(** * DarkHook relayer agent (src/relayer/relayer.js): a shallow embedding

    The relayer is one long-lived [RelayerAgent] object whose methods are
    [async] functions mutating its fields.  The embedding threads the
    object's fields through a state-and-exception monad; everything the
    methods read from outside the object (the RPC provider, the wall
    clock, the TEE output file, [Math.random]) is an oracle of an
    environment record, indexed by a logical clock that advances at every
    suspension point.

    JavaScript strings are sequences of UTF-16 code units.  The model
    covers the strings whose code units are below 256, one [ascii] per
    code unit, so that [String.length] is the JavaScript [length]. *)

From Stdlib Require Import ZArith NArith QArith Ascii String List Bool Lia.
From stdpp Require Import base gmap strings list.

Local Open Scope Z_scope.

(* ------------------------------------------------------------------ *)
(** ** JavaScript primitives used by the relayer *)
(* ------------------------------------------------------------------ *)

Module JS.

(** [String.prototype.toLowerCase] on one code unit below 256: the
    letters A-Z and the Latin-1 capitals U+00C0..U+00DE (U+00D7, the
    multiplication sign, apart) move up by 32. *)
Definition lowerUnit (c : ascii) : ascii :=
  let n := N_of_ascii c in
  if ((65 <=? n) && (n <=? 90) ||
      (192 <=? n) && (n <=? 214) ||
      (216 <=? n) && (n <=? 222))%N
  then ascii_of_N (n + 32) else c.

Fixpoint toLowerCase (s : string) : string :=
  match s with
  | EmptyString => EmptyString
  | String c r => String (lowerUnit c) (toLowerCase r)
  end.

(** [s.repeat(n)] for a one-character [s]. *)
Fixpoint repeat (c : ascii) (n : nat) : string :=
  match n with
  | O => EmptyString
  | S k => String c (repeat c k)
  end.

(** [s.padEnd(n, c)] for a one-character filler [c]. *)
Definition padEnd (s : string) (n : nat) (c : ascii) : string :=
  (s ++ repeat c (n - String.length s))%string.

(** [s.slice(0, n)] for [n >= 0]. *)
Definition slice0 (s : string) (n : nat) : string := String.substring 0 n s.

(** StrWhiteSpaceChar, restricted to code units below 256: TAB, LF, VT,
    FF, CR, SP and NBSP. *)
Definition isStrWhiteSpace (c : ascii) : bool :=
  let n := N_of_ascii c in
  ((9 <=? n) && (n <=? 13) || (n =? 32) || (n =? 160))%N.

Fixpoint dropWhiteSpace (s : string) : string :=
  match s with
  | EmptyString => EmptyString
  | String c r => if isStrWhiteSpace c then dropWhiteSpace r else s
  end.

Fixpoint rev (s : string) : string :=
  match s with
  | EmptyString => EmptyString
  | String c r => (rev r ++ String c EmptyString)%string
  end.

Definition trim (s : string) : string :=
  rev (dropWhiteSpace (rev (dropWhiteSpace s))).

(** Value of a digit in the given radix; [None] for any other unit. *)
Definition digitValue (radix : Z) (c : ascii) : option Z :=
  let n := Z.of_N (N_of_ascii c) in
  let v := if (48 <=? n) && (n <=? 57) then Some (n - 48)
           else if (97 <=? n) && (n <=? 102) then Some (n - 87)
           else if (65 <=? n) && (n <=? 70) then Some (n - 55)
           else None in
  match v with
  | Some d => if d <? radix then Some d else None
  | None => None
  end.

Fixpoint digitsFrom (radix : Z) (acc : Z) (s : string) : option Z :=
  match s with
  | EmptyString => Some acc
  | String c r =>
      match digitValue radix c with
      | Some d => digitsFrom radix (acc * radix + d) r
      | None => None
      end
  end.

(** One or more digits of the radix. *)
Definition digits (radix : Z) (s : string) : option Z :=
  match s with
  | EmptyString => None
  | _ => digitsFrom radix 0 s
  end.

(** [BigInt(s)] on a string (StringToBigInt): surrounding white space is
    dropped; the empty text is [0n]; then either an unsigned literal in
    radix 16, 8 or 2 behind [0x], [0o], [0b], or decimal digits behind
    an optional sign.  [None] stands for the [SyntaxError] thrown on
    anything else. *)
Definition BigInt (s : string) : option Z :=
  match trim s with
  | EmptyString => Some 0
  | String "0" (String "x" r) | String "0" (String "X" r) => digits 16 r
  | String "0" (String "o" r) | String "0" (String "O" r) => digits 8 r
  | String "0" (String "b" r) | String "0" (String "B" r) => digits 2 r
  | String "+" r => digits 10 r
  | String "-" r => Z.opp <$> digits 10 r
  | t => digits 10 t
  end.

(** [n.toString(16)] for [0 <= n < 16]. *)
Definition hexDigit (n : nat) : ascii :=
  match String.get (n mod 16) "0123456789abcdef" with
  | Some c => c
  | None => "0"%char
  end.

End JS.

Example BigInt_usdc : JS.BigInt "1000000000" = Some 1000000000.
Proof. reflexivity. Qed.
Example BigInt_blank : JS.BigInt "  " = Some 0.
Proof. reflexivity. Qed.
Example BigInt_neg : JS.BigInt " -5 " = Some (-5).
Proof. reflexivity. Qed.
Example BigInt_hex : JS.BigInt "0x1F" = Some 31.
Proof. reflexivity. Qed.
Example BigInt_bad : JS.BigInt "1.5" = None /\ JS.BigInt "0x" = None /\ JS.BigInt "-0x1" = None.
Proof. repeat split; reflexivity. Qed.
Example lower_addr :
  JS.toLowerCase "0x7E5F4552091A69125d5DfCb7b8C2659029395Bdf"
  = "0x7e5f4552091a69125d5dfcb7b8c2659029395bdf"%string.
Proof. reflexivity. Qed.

+ + +

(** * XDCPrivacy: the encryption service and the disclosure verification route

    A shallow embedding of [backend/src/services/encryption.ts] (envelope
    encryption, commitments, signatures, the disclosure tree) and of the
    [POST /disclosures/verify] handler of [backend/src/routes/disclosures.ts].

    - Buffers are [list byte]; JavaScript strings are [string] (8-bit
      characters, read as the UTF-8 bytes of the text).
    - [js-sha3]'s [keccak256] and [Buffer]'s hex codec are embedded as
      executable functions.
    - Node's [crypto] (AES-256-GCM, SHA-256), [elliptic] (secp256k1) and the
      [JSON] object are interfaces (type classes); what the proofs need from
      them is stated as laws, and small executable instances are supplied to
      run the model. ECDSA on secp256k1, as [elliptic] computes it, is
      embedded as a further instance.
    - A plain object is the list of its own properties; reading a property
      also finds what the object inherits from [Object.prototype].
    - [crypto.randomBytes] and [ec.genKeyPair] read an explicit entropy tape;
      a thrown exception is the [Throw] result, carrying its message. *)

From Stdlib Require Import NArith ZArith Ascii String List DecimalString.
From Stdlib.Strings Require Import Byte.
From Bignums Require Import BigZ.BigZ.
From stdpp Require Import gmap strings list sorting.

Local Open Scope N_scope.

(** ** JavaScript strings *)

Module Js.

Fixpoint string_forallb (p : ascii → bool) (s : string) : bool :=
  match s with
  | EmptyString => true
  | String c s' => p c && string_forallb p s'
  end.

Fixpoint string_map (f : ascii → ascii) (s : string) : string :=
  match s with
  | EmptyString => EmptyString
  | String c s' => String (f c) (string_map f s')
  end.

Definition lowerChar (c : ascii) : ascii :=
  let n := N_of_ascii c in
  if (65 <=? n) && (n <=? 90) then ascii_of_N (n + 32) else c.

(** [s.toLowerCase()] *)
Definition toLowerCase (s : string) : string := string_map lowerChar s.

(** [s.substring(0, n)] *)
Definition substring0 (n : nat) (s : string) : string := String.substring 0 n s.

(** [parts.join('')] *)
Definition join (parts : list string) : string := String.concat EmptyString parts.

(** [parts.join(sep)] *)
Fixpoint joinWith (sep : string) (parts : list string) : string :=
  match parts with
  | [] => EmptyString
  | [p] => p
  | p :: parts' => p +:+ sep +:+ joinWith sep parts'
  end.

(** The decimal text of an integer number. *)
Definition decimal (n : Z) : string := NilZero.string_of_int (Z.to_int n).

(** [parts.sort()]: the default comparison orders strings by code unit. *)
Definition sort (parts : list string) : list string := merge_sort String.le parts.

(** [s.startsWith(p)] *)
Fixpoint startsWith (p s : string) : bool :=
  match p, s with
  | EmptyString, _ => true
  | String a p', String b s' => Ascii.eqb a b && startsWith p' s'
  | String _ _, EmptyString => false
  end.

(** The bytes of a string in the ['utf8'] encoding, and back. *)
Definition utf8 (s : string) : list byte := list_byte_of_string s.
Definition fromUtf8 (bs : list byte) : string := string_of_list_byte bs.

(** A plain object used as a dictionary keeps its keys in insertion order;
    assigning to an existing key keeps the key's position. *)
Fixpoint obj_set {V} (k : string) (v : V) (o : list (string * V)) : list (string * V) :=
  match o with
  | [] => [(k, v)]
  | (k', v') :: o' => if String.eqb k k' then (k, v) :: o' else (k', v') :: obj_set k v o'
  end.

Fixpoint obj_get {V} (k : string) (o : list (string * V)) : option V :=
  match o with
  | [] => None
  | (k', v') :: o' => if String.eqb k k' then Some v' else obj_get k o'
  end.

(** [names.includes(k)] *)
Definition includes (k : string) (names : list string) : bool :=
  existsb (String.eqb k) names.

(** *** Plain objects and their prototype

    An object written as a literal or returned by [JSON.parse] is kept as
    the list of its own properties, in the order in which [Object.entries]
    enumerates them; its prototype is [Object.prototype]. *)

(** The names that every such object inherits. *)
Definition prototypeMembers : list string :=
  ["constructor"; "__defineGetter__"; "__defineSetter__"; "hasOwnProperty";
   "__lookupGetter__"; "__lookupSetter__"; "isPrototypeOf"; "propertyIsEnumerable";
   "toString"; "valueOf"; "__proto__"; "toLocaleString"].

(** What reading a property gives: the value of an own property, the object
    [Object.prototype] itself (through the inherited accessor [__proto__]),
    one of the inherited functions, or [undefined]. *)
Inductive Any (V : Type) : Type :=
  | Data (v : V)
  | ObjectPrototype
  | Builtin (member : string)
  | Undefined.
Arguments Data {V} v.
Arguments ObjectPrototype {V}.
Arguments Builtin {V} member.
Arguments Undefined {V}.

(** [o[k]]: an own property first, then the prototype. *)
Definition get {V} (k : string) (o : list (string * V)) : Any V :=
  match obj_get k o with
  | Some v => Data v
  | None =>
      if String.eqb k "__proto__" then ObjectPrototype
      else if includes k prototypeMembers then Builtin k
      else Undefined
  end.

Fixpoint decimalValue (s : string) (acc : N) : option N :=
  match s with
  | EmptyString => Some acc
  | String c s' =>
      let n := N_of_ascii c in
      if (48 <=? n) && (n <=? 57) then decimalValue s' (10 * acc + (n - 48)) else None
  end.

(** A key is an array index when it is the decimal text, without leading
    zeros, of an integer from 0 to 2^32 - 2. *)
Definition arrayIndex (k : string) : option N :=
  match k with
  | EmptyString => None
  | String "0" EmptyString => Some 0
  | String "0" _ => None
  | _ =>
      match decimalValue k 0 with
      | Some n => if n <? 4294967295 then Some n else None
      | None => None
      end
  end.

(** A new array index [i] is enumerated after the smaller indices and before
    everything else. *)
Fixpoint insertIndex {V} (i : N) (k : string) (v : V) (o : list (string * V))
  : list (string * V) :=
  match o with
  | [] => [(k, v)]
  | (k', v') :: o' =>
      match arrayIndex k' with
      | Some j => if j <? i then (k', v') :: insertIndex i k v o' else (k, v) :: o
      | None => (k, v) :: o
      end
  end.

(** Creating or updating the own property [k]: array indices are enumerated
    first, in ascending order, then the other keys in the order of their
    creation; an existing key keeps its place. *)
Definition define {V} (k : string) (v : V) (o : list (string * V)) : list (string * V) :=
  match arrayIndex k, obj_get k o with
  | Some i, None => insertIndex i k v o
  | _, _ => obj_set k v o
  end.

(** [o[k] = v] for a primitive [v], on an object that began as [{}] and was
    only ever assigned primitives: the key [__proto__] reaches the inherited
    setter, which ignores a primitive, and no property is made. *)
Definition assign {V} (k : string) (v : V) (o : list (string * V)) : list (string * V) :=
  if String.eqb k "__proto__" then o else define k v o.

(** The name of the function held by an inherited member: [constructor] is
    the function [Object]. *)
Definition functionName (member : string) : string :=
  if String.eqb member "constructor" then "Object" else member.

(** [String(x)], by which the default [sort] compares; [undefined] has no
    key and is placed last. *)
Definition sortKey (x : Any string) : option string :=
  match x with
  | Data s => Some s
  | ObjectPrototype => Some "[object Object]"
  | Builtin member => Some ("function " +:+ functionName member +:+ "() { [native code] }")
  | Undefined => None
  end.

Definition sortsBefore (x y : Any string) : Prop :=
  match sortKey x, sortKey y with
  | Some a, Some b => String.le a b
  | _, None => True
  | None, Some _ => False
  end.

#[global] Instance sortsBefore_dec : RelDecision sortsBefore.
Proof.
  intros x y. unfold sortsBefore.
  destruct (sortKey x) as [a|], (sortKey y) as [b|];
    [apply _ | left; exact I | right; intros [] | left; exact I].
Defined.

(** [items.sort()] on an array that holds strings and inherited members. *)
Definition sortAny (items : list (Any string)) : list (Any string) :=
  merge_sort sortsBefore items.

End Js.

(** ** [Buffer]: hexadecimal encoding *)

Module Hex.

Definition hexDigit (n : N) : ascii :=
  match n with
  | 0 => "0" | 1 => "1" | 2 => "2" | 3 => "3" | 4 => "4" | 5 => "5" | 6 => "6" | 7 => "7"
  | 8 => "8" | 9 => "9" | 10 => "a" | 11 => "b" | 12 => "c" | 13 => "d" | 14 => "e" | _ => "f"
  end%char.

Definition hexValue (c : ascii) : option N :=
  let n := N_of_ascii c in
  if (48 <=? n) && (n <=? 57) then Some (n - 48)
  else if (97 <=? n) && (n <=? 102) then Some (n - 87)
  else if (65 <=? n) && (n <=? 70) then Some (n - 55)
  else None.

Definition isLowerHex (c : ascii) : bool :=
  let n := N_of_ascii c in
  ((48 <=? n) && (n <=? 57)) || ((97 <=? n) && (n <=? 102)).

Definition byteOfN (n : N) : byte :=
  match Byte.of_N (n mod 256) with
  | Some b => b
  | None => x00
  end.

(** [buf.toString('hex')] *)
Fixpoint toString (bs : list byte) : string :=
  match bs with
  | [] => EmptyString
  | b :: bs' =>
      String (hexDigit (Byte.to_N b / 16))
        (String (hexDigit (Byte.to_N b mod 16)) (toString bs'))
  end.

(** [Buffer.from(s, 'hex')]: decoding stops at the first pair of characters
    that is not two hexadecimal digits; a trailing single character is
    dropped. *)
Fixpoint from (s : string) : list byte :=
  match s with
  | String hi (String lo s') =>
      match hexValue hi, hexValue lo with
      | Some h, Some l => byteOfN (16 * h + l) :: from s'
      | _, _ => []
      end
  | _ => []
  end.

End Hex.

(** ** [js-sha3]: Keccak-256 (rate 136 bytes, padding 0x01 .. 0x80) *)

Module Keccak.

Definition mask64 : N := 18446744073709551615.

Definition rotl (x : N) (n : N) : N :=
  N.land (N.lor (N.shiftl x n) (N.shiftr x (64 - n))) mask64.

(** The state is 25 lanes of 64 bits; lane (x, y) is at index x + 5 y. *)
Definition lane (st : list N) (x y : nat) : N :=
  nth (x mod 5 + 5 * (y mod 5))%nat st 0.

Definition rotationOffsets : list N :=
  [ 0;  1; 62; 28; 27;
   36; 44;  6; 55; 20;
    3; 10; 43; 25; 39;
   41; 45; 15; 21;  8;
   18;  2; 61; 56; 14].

+ + +

> [PROBLEM]
Retype exactly the lines above, from the one with "From Stdlib Require Import ZArith" through the one with "Definition padEnd (s", inclusive.

> [TASK OUTPUT]
From Stdlib Require Import ZArith NArith QArith Ascii String List Bool Lia.
From stdpp Require Import base gmap strings list.

Local Open Scope Z_scope.

(* ------------------------------------------------------------------ *)
(** ** JavaScript primitives used by the relayer *)
(* ------------------------------------------------------------------ *)

Module JS.

(** [String.prototype.toLowerCase] on one code unit below 256: the
    letters A-Z and the Latin-1 capitals U+00C0..U+00DE (U+00D7, the
    multiplication sign, apart) move up by 32. *)
Definition lowerUnit (c : ascii) : ascii :=
  let n := N_of_ascii c in
  if ((65 <=? n) && (n <=? 90) ||
      (192 <=? n) && (n <=? 214) ||
      (216 <=? n) && (n <=? 222))%N
  then ascii_of_N (n + 32) else c.

Fixpoint toLowerCase (s : string) : string :=
  match s with
  | EmptyString => EmptyString
  | String c r => String (lowerUnit c) (toLowerCase r)
  end.

(** [s.repeat(n)] for a one-character [s]. *)
Fixpoint repeat (c : ascii) (n : nat) : string :=
  match n with
  | O => EmptyString
  | S k => String c (repeat c k)
  end.

(** [s.padEnd(n, c)] for a one-character filler [c]. *)
Definition padEnd (s : string) (n : nat) (c : ascii) : string :=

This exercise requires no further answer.